Pero en Madrid, Vox tiene un problema de difícil solución, porque con Isabel Díaz Ayuso les ha surgido, si no una enemiga, sí una competidora formidable que se les ha avanzado en el uso de artillería retórica cebada con munición de grueso calibre que no distingue matices, tonalidades o gradaciones en la contienda electoral. Si en las elecciones catalanas la mayoría de los nuevos votos de Vox provenían de las filas populares —un 65 %, confirmando un patrón que arrancó en las autonómicas andaluzas de 2018—, en la Comunidad de Madrid todo parece indicar lo contrario: el 44,3 % del votante de Vox apostaría ahora por Ayuso, mientras que sólo un 3,4 % variaría su voto en sentido contrario, según revela la última encuesta preelectoral del CIS del mes de abril. Y este dato preocupa y mucho a los de Abascal porque tiene pocas posibilidades de cambiar, ya que 6 de cada 10 votantes del espacio de la derecha aseguran que se mantendrán fieles al voto ya decidido antes de la campaña.
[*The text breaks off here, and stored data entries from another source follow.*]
(** Handling the fault at a page that is to be copied: the page becomes writable
    for this address space, all views stay, or there is no frame for the copy. *)
Lemma handle_cow_fault_wp s R U K v e :
  let r := frame_of (vm_cr3 s) in
  spaces_ok s R U K → r ∈ R → 0 ≤ v < 2 ^ 64 → user v → U !! (r, vpn v) = Some e → has e PTE_COW = true →
  wp (handle_cow_fault v) (λ res s', vm_cr3 s' = vm_cr3 s ∧
    ((res = -1 ∧ s' = s ∧ ∀ f, ¬ fa_free (vm_frames s) f) ∨
     (res = 0 ∧ ∃ e', has e' PTE_WRITABLE = true ∧ has e' PTE_COW = false ∧
        spaces_ok s' R (<[(r, vpn v) := e']> U) K ∧
        (∀ r' q i, 0 ≤ i < 512 → view (vm_mem s') (<[(r, vpn v) := e']> U) r' q i = view (vm_mem s) U r' q i) ∧
        untouched s R U K s' R (<[(r, vpn v) := e']> U) K))) s.
Proof.
  intros r Hok Hr Hv Hu He Hcow. pose proof Hok as [Hs _ _ _ _ Hsees]. pose proof (page_of_vpn v Hv) as Hpv.
  pose proof (page_of_user v Hv Hu) as Hu'.
  pose proof (sp_map _ _ _ _ Hs r (page_of v) Hr Hu') as Hmap. rewrite Hpv, He in Hmap. cbn in Hmap.
  destruct (mapping_path _ _ _ _ Hmap) as (t & Ht & Hte & Hp).
  destruct (spaces_entry s R U K _ _ e Hok He) as (Hh & Hn & Ha & Hue & Hcnt & Hlt & HK).
  pose proof (leaf_seen _ _ _ _ _ _ _ _ Hs Hsees Hr Hu' Ht) as Hts. pose proof (seen_addr _ _ Hts) as Hta.
  unfold handle_cow_fault. cbv zeta. wp_step. wp_step. wp_step.
  apply (get_pte_for_addr_wp _ r _ _ t); [done|by eapply shape_path|done|done|]. cbv iota.
  wp_step. apply rd_entry_wp; [done|apply index_bounds|]. fold (pte_at (vm_mem s) t 3 (page_of v)).
  rewrite Hte, Hp, Hcow. cbn [negb orb]. fold (frame_of e).
  wp_step. apply on_frames_wp. eapply wp_mono; [by apply fr_refcount_law; [apply Hs|]|].
  intros c fr (-> & ->). cbv beta iota. replace (set_frames (vm_frames s) s) with s by by destruct s.
  destruct (Z.eqb_spec (fr_count (vm_frames s) (frame_of e)) 1) as [H1|H1].
  { wp_step. apply wr_entry_wp; [done|apply index_bounds|]. wp_step. split; [done|]. right. split; [done|].
    destruct (own_entry_props e Hp) as (_ & _ & Hwr & Hnc). fold (own_entry e). exists (own_entry e).
    rewrite <-Hpv. rewrite <-Hpv in He.
    destruct (cow_own s R U K r (page_of v) t e) as (Hok' & Hview & Hun); done. }
  wp_step. apply on_frames_wp. eapply wp_mono; [apply fr_alloc_law, Hs|].
  intros g fr1 (Hinv1 & [(-> & -> & Hno)|(Hg & Hfree1 & Hheld1 & Hg1 & Hcnt1)]).
  { cbn [Z.eqb]. wp_step. split; [done|]. left. split_and!; [done|by destruct s|done]. }
  destruct (spaces_alloc s R U K g fr1 Hok Hinv1 Hg Hfree1 Hheld1 Hcnt1) as (Hok1 & Hug & HKg & Hgt).
  pose proof (fa_free_addr _ _ (sp_inv _ _ _ _ Hs) Hg) as Hga.
  assert (frame_of e ≠ g) as Hne by (intros Heq; rewrite Heq in Hue; lia).
  rewrite (proj2 (Z.eqb_neq g 0)) by (destruct Hga; lia).
  wp_step. apply copy_page_wp; [by apply Hsees, (fa_held_in _ _ (sp_inv _ _ _ _ Hs))
    |by apply Hsees, (fa_free_in _ _ (sp_inv _ _ _ _ Hs))|done|]. intros m1 Hcopy Hother.
  cbn [vm_mem set_frames] in Hcopy, Hother.
  wp_step. apply rd_entry_wp; [done|apply index_bounds|]. cbn [vm_mem set_mem set_frames].
  rewrite Hother; [|done|intros ->; apply Hgt; by exists r, (page_of v), 3%nat|apply index_bounds].
  fold (pte_at (vm_mem s) t 3 (page_of v)). rewrite Hte.
  wp_step. apply wr_entry_wp; [done|apply index_bounds|]. fold (copy_entry e g).
  cbn [vm_mem vm_frames vm_cr3 set_mem set_frames].
  wp_step. apply on_frames_wp. cbn [vm_mem vm_frames vm_cr3 set_mem set_frames].
  assert (fr_count fr1 (frame_of e) = fr_count (vm_frames s) (frame_of e)) as Hce by by apply Hcnt1.
  eapply wp_mono; [apply fr_put_law; [done|apply Hheld1; by left|lia]|].
  intros c fr2 (_ & Hinv2 & Hfree2 & Hheld2 & Hcnt2). wp_step. cbn [vm_mem vm_frames vm_cr3 set_mem set_frames].
  destruct (copy_entry_props e g Hp Hga) as (_ & _ & Hwr & Hnc).
  split; [done|]. right. split; [done|]. exists (copy_entry e g).
  split; [done|]. split; [done|]. rewrite <-Hpv. rewrite <-Hpv in He.
  destruct (cow_copy (set_frames fr1 s) R U K r (page_of v) t e g m1 fr2) as (Hok2 & Hview2 & Hfor2);
    cbn [vm_mem vm_frames set_frames] in *; try done; rewrite ?Hce; try done.
  - apply Hheld1. by right.
  - intros h. rewrite Hfree2, Hce. split; [|by left]. intros [?|[_ ?]]; [done|lia].
  - intros h. rewrite Hheld2, Hce. split; [by intros [? _]|]. intros ?. split; [done|]. intros [_ ?]. lia.
  - intros h Hh1. rewrite Hcnt2; [done|]. apply Hheld2. split; [done|]. rewrite Hce. intros [_ ?]. lia.
  - split; [done|]. split; [done|]. intros f (Hfa & Hff & Hfo & Hfu & HfK). apply Hfor2; [|by intros ->].
    split_and!; try done. by intros [? _]%Hfree1.
Qed.

(** ** Stores of a program *)

(** The word of its page that an address names. *)
Definition word_of (v : Z) : Z := PAGE_OFFSET v / 8.

Lemma word_of_spec v : v mod 8 = 0 → PAGE_OFFSET v = 8 * word_of v ∧ 0 ≤ word_of v < 512.
Proof.
  intros H8. unfold word_of, PAGE_OFFSET. change 0xFFF with (Z.ones 12). rewrite Z.land_ones by lia.
  Z.to_euclidean_division_equations. lia.
Qed.

(** Memory as all address spaces see it, with one word of one of them changed. *)
Definition stored (m m' : gmap Z Z) (U U' : gmap (Z * Z) Z) (r v x : Z) : Prop :=
  ∀ r' q i, 0 ≤ i < 512 → view m' U' r' q i =
    if decide (r' = r ∧ q = vpn v ∧ i = word_of v) then Some x else view m U r' q i.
Precisamente por eso, para intentar darle la vuelta a ese reparto inicial de votantes que dibujan las encuestas previas, Vox está apostando por alzar la voz y aumentar el nivel de ruido ambiente, buscando ampliar su base electoral en feudos tradicionales de la izquierda, como Vallecas, en los que juega la carta de una seguridad aparentemente amenazada por menas e inmigrantes de toda laya, porque posicionarse como fiera defensora de una prosperidad económica que las fuerzas coaligadas del socialcomunismo ponen supuestamente en peligro ya lo hace Ayuso. La nueva heroína de la derecha a la que, según asegura el CIS, el votante de Vox valora mejor (7,9 puntos) que a su propia líder, Rocío Monasterio (7,4). Así que prepárense para una campaña electoral especialmente estridente llena de fuego verbal a discreción, maximalismos retóricos, graves descalificaciones y golpes de efecto electoralista. Una campaña con mucha consigna grandilocuente y poca propuesta concreta, porque importará más la identificación emocional o ideológica con el líder que la gestión que haya hecho de la pandemia o las promesas que pueda hacer.